* Data provided
(** * Role-based access control: policy interrogation

    A shallow embedding of [AbstractRoleBasedAccessControlRepository.js],
    [MethodAccessControlRepository.js] and [default-method-policy.js],
    together with the part of the JavaScript run time those files rely on
    (truthiness, [typeof], [Array.prototype.includes] and [RegExp.prototype.test]). *)

From Stdlib Require Import List Bool NArith Arith Lia String Ascii.
Import ListNotations.

Set Implicit Arguments.
Set Warnings "-register-all".

(** ** The JavaScript fragment used by the repository *)

Module Js.

(** A JavaScript string is a sequence of UTF-16 code units. *)
Definition JsString := list N.

(** A string literal of the source, one code unit per character. *)
Definition str (s : string) : JsString :=
  map N_of_ascii (list_ascii_of_string s).

(** The four LineTerminator code points: LF, CR, LS and PS. *)
Definition isLineTerminator (c : N) : bool :=
  ((c =? 10) || (c =? 13) || (c =? 8232) || (c =? 8233))%N.

(** The pattern syntax the policies of the repository are written in;
    none of the patterns carries a flag, so [^] and [$] are anchored to the
    whole input and [.] excludes the line terminators. *)
Inductive RegExp : Type :=
| Empty                       (* the empty pattern *)
| Chr (c : N)                 (* a literal character *)
| Dot                         (* .  *)
| Bol                         (* ^  *)
| Eol                         (* $  *)
| Seq (r1 r2 : RegExp)        (* r1r2 *)
| Alt (r1 r2 : RegExp)        (* r1|r2 *)
| Star (r : RegExp)           (* r* *)
| Plus (r : RegExp)           (* r+ *)
| Opt (r : RegExp).           (* r? *)

(** A matcher takes whether the current position is the start of the input,
    the rest of the input, and a continuation. *)
Definition Continuation := bool -> JsString -> bool.
Definition Matcher := bool -> JsString -> Continuation -> bool.

(** Iteration of a matcher; an iteration that consumes nothing is rejected,
    so [length s] further iterations are all there can be. *)
Fixpoint repeatMatcher (m : Matcher) (fuel : nat) (atStart : bool) (s : JsString)
  (k : Continuation) : bool :=
  k atStart s ||
  match fuel with
  | O => false
  | S fuel' =>
      m atStart s (fun atStart' s' =>
        (List.length s' <? List.length s) && repeatMatcher m fuel' atStart' s' k)
  end.

Fixpoint compile (r : RegExp) : Matcher :=
  fun atStart s k =>
  match r with
  | Empty => k atStart s
  | Chr c =>
      match s with
      | x :: s' => (x =? c)%N && k false s'
      | [] => false
      end
  | Dot =>
      match s with
      | x :: s' => negb (isLineTerminator x) && k false s'
      | [] => false
      end
  | Bol => atStart && k atStart s
  | Eol =>
      match s with
      | [] => k atStart s
      | _ :: _ => false
      end
  | Seq r1 r2 => compile r1 atStart s (fun atStart' s' => compile r2 atStart' s' k)
  | Alt r1 r2 => compile r1 atStart s k || compile r2 atStart s k
  | Star r1 => repeatMatcher (compile r1) (List.length s) atStart s k
  | Plus r1 =>
      compile r1 atStart s (fun atStart' s' =>
        repeatMatcher (compile r1) (List.length s') atStart' s' k)
  | Opt r1 => compile r1 atStart s k || k atStart s
  end.

(** A match may start at any position of the input. *)
Fixpoint search (r : RegExp) (atStart : bool) (s : JsString) : bool :=
  compile r atStart s (fun _ _ => true) ||
  match s with
  | [] => false
  | _ :: s' => search r false s'
  end.

(** [RegExp.prototype.test] of a pattern without flags. *)
Definition test (r : RegExp) (s : JsString) : bool := search r true s.

(** A literal word as a pattern. *)
Fixpoint word (s : JsString) : RegExp :=
  match s with
  | [] => Empty
  | c :: s' => Seq (Chr c) (word s')
  end.

(** [`^${s}$`] *)
Definition exactly (s : string) : RegExp := Seq Bol (Seq (word (str s)) Eol).

Section Values.

(** What a strategy function is called with: [{ role, securable, data }]. *)
Variables Securable Data : Type.

(** The values a [strategy] property can hold, and a strategy function can
    return. Strategy functions are taken to be pure and total. *)
Inductive Value : Type :=
| VUndefined
| VNull
| VBoolean (b : bool)
| VNumber (n : N)
| VString (s : JsString)
| VObject
| VFunction (f : JsString -> Securable -> Data -> Value).

Inductive TypeTag : Type :=
| TUndefined | TObject | TBoolean | TNumber | TString | TFunction.

Definition typeof (v : Value) : TypeTag :=
  match v with
  | VUndefined => TUndefined
  | VNull => TObject
  | VBoolean _ => TBoolean
  | VNumber _ => TNumber
  | VString _ => TString
  | VObject => TObject
  | VFunction _ => TFunction
  end.

(** ToBoolean *)
Definition truthy (v : Value) : bool :=
  match v with
  | VUndefined | VNull => false
  | VBoolean b => b
  | VNumber n => negb (n =? 0)%N
  | VString s => match s with [] => false | _ :: _ => true end
  | VObject | VFunction _ => true
  end.

(** [typeof v === tag] *)
Definition tagEq (a b : TypeTag) : bool :=
  match a, b with
  | TUndefined, TUndefined | TObject, TObject | TBoolean, TBoolean
  | TNumber, TNumber | TString, TString | TFunction, TFunction => true
  | _, _ => false
  end.

(** [v === b] for a boolean [b] *)
Definition strictEquals (v : Value) (b : bool) : bool :=
  match v with
  | VBoolean b' => Bool.eqb b' b
  | _ => false
  end.

(** [a || b] *)
Definition or_else (a b : Value) : Value := if truthy a then a else b.

End Values.

Arguments VUndefined {Securable Data}.
Arguments VNull {Securable Data}.
Arguments VBoolean {Securable Data} b.
Arguments VNumber {Securable Data} n.
Arguments VString {Securable Data} s.
Arguments VObject {Securable Data}.

(** No code unit of the string is a line terminator. *)
Definition singleLine (s : JsString) : bool :=
  forallb (fun c => negb (isLineTerminator c)) s.

Definition nonEmpty (s : JsString) : bool :=
  match s with
  | [] => false
  | _ :: _ => true
  end.

(** [Array.prototype.includes] on an array of booleans. *)
Fixpoint includes (l : list bool) (x : bool) : bool :=
  match l with
  | [] => false
  | y :: l' => Bool.eqb y x || includes l' x
  end.

End Js.

(** ** AbstractRoleBasedAccessControlRepository *)

Module Rbac.
Import Js.

Inductive Error : Type :=
| MethodNotImplementedError
| MissingRequiredArgumentError
| IllegalArgumentError.

(** The [role] of a request: a role name, or an array whose members are
    handed to the same operation again. *)
Inductive RoleArg : Type :=
| Role (name : JsString)
| Roles (members : list RoleArg).

Section Repository.

(** [Fields] are the properties of a policy entry beside [roles] and
    [strategy]; they identify the securable and are carried along by the
    object spread of [_scrubPolicy]. *)
Variables Fields Securable Data : Type.

(** A policy entry. [roles] is [None] when the property is absent (or
    falsy), and a regular expression otherwise; [strategy] is any value,
    [VUndefined] when absent. *)
Record Entry : Type := {
  roles : option RegExp;
  strategy : Value Securable Data;
  fields : Fields
}.

(** What the constructor is called with: nothing (or another falsy
    value), a truthy value that is not an array, or an array of entries. *)
Inductive PolicyArg : Type :=
| NoPolicy
| NotAnArray
| PolicyArray (policy : list Entry).

Record Repository : Type := { _policy : list Entry }.

(** The abstract method [_filterSecurable], which every concrete
    repository overrides; the body of the base class raises
    [MethodNotImplementedError], so there is no instance for it. *)
Class SecurableFilter : Type :=
  _filterSecurable : Entry -> Securable -> bool.

Context {filter : SecurableFilter}.

(** The default of [entry.roles || /^.+$/]. *)
Definition allRoles : RegExp := Seq Bol (Seq (Plus Dot) Eol).

Definition _scrubPolicy (policy : list Entry) : list Entry :=
  map (fun entry =>
         {| roles := Some match roles entry with
                          | Some r => r
                          | None => allRoles
                          end;
            strategy := or_else (strategy entry) (VBoolean false);
            fields := fields entry |})
      policy.

Definition constructor (policy : PolicyArg) : Error + Repository :=
  match policy with
  | NoPolicy => inl MissingRequiredArgumentError
  | NotAnArray => inl IllegalArgumentError
  | PolicyArray policy => inr {| _policy := _scrubPolicy policy |}
  end.

Definition _filterRoles (entry : Entry) (role : JsString) : bool :=
  match roles entry with
  | None => true
  | Some r => test r role
  end.

Definition _findEntries (this : Repository) (role : JsString)
  (securable : Securable) : list Entry :=
  List.filter
    (fun entry => _filterRoles entry role && _filterSecurable entry securable)
    (_policy this).

(** [typeof v === 'boolean' && v === permit] *)
Definition isBoolean (v : Value Securable Data) (permit : bool) : bool :=
  tagEq (typeof v) TBoolean && strictEquals v permit.

Fixpoint _interrogate (entries : list Entry) (role : JsString)
  (securable : Securable) (data : Data) (permit : bool) : bool :=
  match entries with
  | [] => false
  | it :: rest =>
      if isBoolean (strategy it) permit then true
      else
        match strategy it with
        | VFunction f =>
            let permitted := truthy (f role securable data) in
            if permit && permitted then true
            else if negb permit && negb permitted then false
            else _interrogate rest role securable data permit
        | _ => _interrogate rest role securable data permit
        end
  end.

Definition _permits (entries : list Entry) (role : JsString)
  (securable : Securable) (data : Data) : bool :=
  _interrogate entries role securable data true.

Definition _explicitlyDenies (entries : list Entry) (role : JsString)
  (securable : Securable) (data : Data) : bool :=
  _interrogate entries role securable data false.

* Exercise brief
Print only what lies in the material above starting at the line with "Definition allRoles : RegExp" and ending at the line with "NotAnArray => inl IllegalArgumentError", every line exactly as given.

* Problem solution
Definition allRoles : RegExp := Seq Bol (Seq (Plus Dot) Eol).

Definition _scrubPolicy (policy : list Entry) : list Entry :=
  map (fun entry =>
         {| roles := Some match roles entry with
                          | Some r => r
                          | None => allRoles
                          end;
            strategy := or_else (strategy entry) (VBoolean false);
            fields := fields entry |})
      policy.

Definition constructor (policy : PolicyArg) : Error + Repository :=
  match policy with
  | NoPolicy => inl MissingRequiredArgumentError
  | NotAnArray => inl IllegalArgumentError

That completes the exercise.